The responses to the Sydney Daily Telegraph’s “discovery” that universities are acknowledging one or two facts about the British invasion of this land have revealed something else: who gets to speak for and about Aboriginal people.

In the popular media, Indigenous X founder Luke Pearson writes: “Every time these stories occur … we can still be confident that Indigenous voices will not be invited onto most shows to discuss these issues rationally. Not only will Indigenous voices be largely omitted, but the most racist commentators available will be invited to talk on many shows instead”.

But not all Aboriginal voices are silenced or sidelined. Stan Grant, currently in discussions with the Liberal Party about running for parliament, has no such trouble. The fact that he is the Indigenous affairs editor of the liberal Guardian and managing director of National Indigenous Television can’t hurt. But that raises the same question: why him?

Who better than an Indigenous person to wash away some of the sins of Australian history.

To ask who speaks for “Aboriginal Australia” in such forums is to ask who is acceptable to Australian capitalism.

Much has been made of Stan Grant’s Martin Luther King-like qualities of late – exactly the comparison made with arguably Australia’s most influential Black voice, that of Noel Pearson, after his Whitlam funeral oration. The comparison is undeserved in both cases.

But the similarities between Grant and Pearson are numerous. Not an activist? Check. Doesn’t speak at rallies? Check. Prefaces every criticism with how great Australia really is? Check.

Look at Grant’s article in response to the Telegraph’s confected outrage about the use of the word “invasion”. Much of it is an attack on “orthodoxy or group think” in order to promote the notion that this is “a battle of ideas in an open democracy founded on free speech”.

Amy McQuire wrote an article on Grant for New Matilda in February, “The viral rise of Stan Grant: why diplomacy won’t be enough for our people”. With her usual incisiveness, she wrote of the “many blackfellas who are constantly beaten down and belittled, who unlike Grant, are not celebrated by white Australia, but instead demonised for their truth and advocacy. I wonder if a speech from people like Pat O’Shane, or Gary Foley, or Tiga Bayles, would ever provoke the same reaction?”

McQuire’s phrase, “acknowledging the history but not challenging it”, sums up Grant’s appeal to those who rule Australia. The day after Invasion Day this year, Grant wrote:

“But we can also come together around a shared love of country and a future that makes good on the great fortune and blessings we enjoy. We live in a place prosperous and secure. When we look at the war-ravaged lives of those in Syria or Iraq or countries torn apart like Somalia or Ukraine … we realise, frankly, how lucky we are.”

Even in an article lamenting the suicide of a 10-year-old Aboriginal girl, Grant managed to include, “This is a mighty country and we have much of which to be proud”.

Second, Grant attempts to play a calming role. Unlike “those who want to shout from the extremes on all sides”, he has “grown beyond the angry student of my youth … I seek equilibrium and balance”. This helps to normalise the idea that there is some common ground between racists and anti-racists that only “extremists” can’t recognise. Hence Grant says that Andrew Bolt “is someone I know and respect and we have vigorous and generous conversations”.

Third, who better than an Indigenous person to wash away some of the sins of Australian history – not by denying them but by presenting them as some sort of mistake. Thus in his book, Talking to my country, Grant writes:

“It need not have been this way. The birth of Australia was meant to be so different. For a brief moment there was hope. Captain Arthur Phillip founded a penal colony with instructions from the crown to protect the lives and livelihoods of Aboriginal people and forge friendly relations with the natives … Here’s what we could have been. In this moment there was a glimpse of a better Australia, and we failed.”

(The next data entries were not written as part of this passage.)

Lemma records_ok_step (st : streams) (iID : Z) :
  records_ok st → records_ok (ProcessNextAbstract st iID).2.
Proof.
  intros (Hi & Ho & He).
  unfold ProcessNextAbstract, readline at 1.
  destruct (strIn st) as [|l unread] eqn:Hin; [done|].
  destruct l as [|c l]; [done|]. cbn [strIn].
  destruct (skip_empty_lines (strip (c :: l)) unread) as [[t rest]|] eqn:Hs;
    [|done].
  apply skip_empty_lines_field in Hs.
  2:{ destruct (decide (strip (c :: l) = [])); [by left|].
      right. by apply strip_field_fixed. }
  unfold set_unread, readline. cbn [strIn strOut strIndex stderr].
  assert (∀ a x : pystr,
    records_ok
      (match t, strip a, strip x with
       | _ :: _, _ :: _, _ :: _ =>
           (Some (iID + 1),
            {| strIn := rest;
               strOut := strOut st ++ [(iID, join [SPACE] (split_ws (strip x)))];
               strIndex := strIndex st ++ [(iID, strip a, t)];
               stderr := stderr st |})
       | _, _, _ =>
           (Some iID,
            {| strIn := rest; strOut := strOut st; strIndex := strIndex st;
               stderr := stderr st ++ [(strip a, t, strip x)] |})
       end).2) as Hrec.
  { intros a x.
    destruct (decide (strip a = [])) as [Ha|Ha].
    { rewrite Ha. destruct t, (strip x); (split; [done|split; [done|]]);
        cbn; apply Forall_app; (split; [done|]);
        (constructor; [cbn; auto|constructor]). }
    destruct (decide (strip x = [])) as [Hx|Hx].
    { rewrite Hx. destruct t, (strip a); (split; [done|split; [done|]]);
        cbn; apply Forall_app; (split; [done|]);
        (constructor; [cbn; auto|constructor]). }
    pose proof (strip_field_fixed a Ha) as Hfa.
    assert (tokens_text (join [SPACE] (split_ws (strip x)))) as Htx.
    { exists (split_ws (strip x)).
      split; [by apply split_ws_strip_nonempty|].
      split; [apply split_ws_tokens|done]. }
    destruct Hs as [Ht Hst].
    destruct t as [|ct t]; [done|].
    destruct (strip a) as [|ca sa]; [done|].
    destruct (strip x) as [|cx sx]; [done|].
    unfold records_ok. cbn [snd strIn strOut strIndex stderr].
    split; [|split; [|done]]; apply Forall_app; (split; [done|]);
      (constructor; [|constructor]); [|done].
    cbn [fst snd]. by split. }
  destruct rest as [|a rest]; cbn [strIn strOut strIndex stderr].
  { destruct t; (split; [done|split; [done|]]);
      cbn; apply Forall_app; (split; [done|]);
      (constructor; [cbn; auto|constructor]). }
  destruct rest as [|x rest]; cbn [strIn strOut strIndex stderr].
  { destruct t, (strip a); (split; [done|split; [done|]]);
      cbn; apply Forall_app; (split; [done|]);
      (constructor; [cbn; auto|constructor]). }
  specialize (Hrec a x).
  by destruct t, (strip a), (strip x).
Qed.

Lemma records_ok_loop (fuel : nat) (iNewID : option Z) (st st' : streams) :
  records_ok st → main_loop fuel iNewID st = Some st' → records_ok st'.
Proof.
  revert iNewID st; induction fuel as [|fuel IH]; intros iNewID st Hst.
  - destruct iNewID as [[|p|p]|]; cbn; try done; by intros [= <-].
  - destruct iNewID as [n|]; [|by intros [= <-]].
    pose proof (records_ok_step st n Hst) as Hstep.
    destruct n as [|p|p]; cbn [main_loop]; [by intros [= <-]| |];
      destruct (ProcessNextAbstract st _) as [r st1]; by apply IH.
Qed.

Lemma records_ok_main (input : list pystr) (iID : Z) (st : streams) :
  main input iID = Some st → records_ok st.
Proof.
  unfold main.
  pose proof (records_ok_step
                {| strIn := input; strOut := []; strIndex := []; stderr := [] |}
                iID) as Hstep.
  destruct (ProcessNextAbstract _ iID) as [r st1].
  intros Hloop. eapply records_ok_loop; [|exact Hloop].
  apply Hstep. by repeat split.
Qed.

(** The run from a first ID of at least 1 ends, and numbers the records
    it writes consecutively. *)
Lemma main_sequential (input : list pystr) (iID : Z) :
  1 ≤ iID →
  ∃ st k, main input iID = Some st ∧ 0 ≤ k
    ∧ index_written st = seqZ iID k ∧ corpus_written st = seqZ iID k.
Proof.
  intros HiID. unfold main.
  set (st0 := {| strIn := input; strOut := []; strIndex := []; stderr := [] |}).
  pose proof (ProcessNextAbstract_step st0 iID) as Hstep.
  destruct (ProcessNextAbstract st0 iID) as [r st'].
  apply main_loop_sequential.
  - destruct r as [n|]; [left|by right]. by destruct Hstep.
  - intros n ->. destruct Hstep as [_ [(-> & Hi & Hc)|(-> & Hi & Hc)]].
    + rewrite Hi, Hc. replace (iID + 1 - iID) with 1 by lia.
      split; [lia|done].
    + rewrite Hi, Hc, Z.sub_diag. split; [lia|done].
  - intros ->. exists 0. destruct Hstep as [Hi Hc]. rewrite Hi, Hc.
    split; [lia|done].
Qed.

End importer_runs.

Section importer_lines.
Import Importer Ascii_builtins.

Lemma digit_no_separator (c : N) :
  is_digit c = true → c ≠ SPACE ∧ c ≠ TAB.
Proof.
  intros Hc%isspace_digit. split; intros ->; done.
Qed.

Lemma separator_not_in_digits (sep : N) (s : pystr) :
  sep = SPACE ∨ sep = TAB → Forall (λ c, is_digit c = true) s → sep ∉ s.
Proof.
  intros Hsep Hs Hin. rewrite Forall_forall in Hs.
  destruct (digit_no_separator sep (Hs sep Hin)). by destruct Hsep.
Qed.

Lemma split_on_first (sep : N) (a r : pystr) :
  sep ∉ a → split_on sep (a ++ sep :: r) = a :: split_on sep r.
Proof. intros Ha. by rewrite split_on_app, split_on_no_sep. Qed.

(** The fields of a corpus line: the ID, then the tokens of the text. *)
Lemma corpus_line_fields (id : Z) (ws : list pystr) :
  0 ≤ id → ws ≠ [] → Forall token ws →
  split_on SPACE (strip (corpus_line (id, join [SPACE] ws)))
  = format_int id :: ws.
Proof.
  intros Hid Hne Hws. unfold corpus_line. cbn [fst snd].
  destruct (format_int_digits id Hid) as [Hfne Hdig].
  destruct (last_join ws Hne Hws) as (c2 & Hlast & Hc2).
  replace (format_int id ++ [SPACE] ++ join [SPACE] ws ++ [LF])
    with ((format_int id ++ SPACE :: join [SPACE] ws) ++ [LF])
    by by rewrite <- app_assoc.
  destruct (format_int id) as [|c1 ds] eqn:Hfmt; [done|].
  rewrite (strip_text _ [LF] c1 c2).
  - rewrite split_on_first by by apply separator_not_in_digits; [left|].
    by rewrite split_on_join.
  - done.
  - apply isspace_digit. by apply Forall_cons in Hdig as [? _].
  - by rewrite last_app, last_cons, Hlast.
  - done.
  - by repeat constructor.
Qed.

Lemma corpus_line_ok (stop : list pystr) (r : Z * pystr) :
  0 ≤ r.1 → tokens_text r.2 →
  Corpus.doc_id (corpus_line r) = format_int r.1
  ∧ line_ok stop (corpus_line r).
Proof.
  destruct r as [id text]. cbn [fst snd].
  intros Hid (ws & Hne & Hws & ->).
  unfold Corpus.doc_id, line_ok, Corpus.doc_tokens.
  rewrite corpus_line_fields by done. cbn [head tail default].
  split; [done|]. intros Hin. rewrite Forall_forall in Hws.
  by destruct (Hws [] Hin).
Qed.

Lemma visited_lines_take (cap : Z) (ls : list pystr) (i : Z) :
  i ≤ cap + 1 →
  Corpus.visited_lines cap ls i = take (Z.to_nat (cap + 1 - i)) ls.
Proof.
  revert i; induction ls as [|s ls IH]; intros i Hi;
    [by rewrite take_nil|].
  cbn [Corpus.visited_lines]. destruct (Z.gtb_spec i cap).
  - by replace (Z.to_nat (cap + 1 - i)) with 0%nat by lia.
  - replace (Z.to_nat (cap + 1 - i))
      with (S (Z.to_nat (cap + 1 - (i + 1)))) by lia.
    cbn [take]. f_equal. apply IH. lia.
Qed.

Lemma processed_lines_one_file (cap : Z) (ls : list pystr) :
  0 ≤ cap →
  Corpus.processed_lines [Indexer.Lines ls] cap
  = take (Z.to_nat (cap + 1)) ls.
Proof.
  intros Hcap. unfold Corpus.processed_lines. cbn [Corpus.visited].
  destruct (Z.gtb_spec 0 cap); [lia|].
  rewrite visited_lines_take by lia. rewrite Z.sub_0_r.
  destruct (Corpus.last_index cap ls 0 None); by rewrite app_nil_r.
Qed.

Lemma last_seqZ (m k : Z) : 0 < k → last (seqZ m k) = Some (m + k - 1).
Proof.
  intros Hk. replace k with (k - 1 + 1) by lia.
  rewrite seqZ_snoc by lia. rewrite last_snoc. f_equal. lia.
Qed.

End importer_lines.

(** X19.  Whatever run of the importer ends: every record in the index
    has authors and a title that are not empty and carry no surrounding
    whitespace, every text in the corpus is a non-empty sequence of
    tokens separated by single spaces, and every record reported as
    incomplete has an empty field. *)
Theorem importer_records_complete (input : list pystr) (iID : Z)
    (st : Importer.streams) :
  Importer.main input iID = Some st → records_ok st.
Proof. apply records_ok_main. Qed.

Lemma importer_records_complete_witness :
  records_ok
    {| Importer.strIn := [];
       Importer.strOut := [(43, str "text two")];
       Importer.strIndex := [(43, str "Cy", str "Title two")];
       Importer.stderr := [([], str "Title one", str "text one")] |}.
Proof.
  apply (importer_records_complete
           [str "Title one" ++ [LF]; [LF]; str "text one" ++ [LF]; [LF]; [LF];
            str " Title two" ++ [LF]; str "Cy " ++ [LF];
            str "text  two" ++ [LF]]
           43).
  reflexivity.
Defined.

Actually, it did need to be this way. The project of invading this country to establish an outpost of Britain’s capitalist empire required the racism of terra nullius to justify stealing the land, the genocide of Indigenous peoples, the exploitation of Aboriginal (and non-Aboriginal) labour and the continuous demonisation of Aboriginal peoples as the lazy or immoral architects of their own misfortune.

Finally, there is the meaningless “we”, beloved of all who attempt to gloss over the class divide. It is not “we” who made the decisions or benefited from the military invasion of Aboriginal communities under the Northern Territory Intervention, or the forced closure of remote Aboriginal communities currently proposed by governments.

Capitalists, largely but not only in the form of mining companies, are the beneficiaries – just as they are of attacks on the working class in general such as health cutbacks. On the other side, throughout the history of Indigenous resistance, trade unionists have been the best supporters of Aboriginal struggles.

And as generations of Indigenous fighters have shown from invasion to today, there are other avenues for Aboriginal people to fight to be heard and get support than to become the next Noel Pearson or Stan Grant.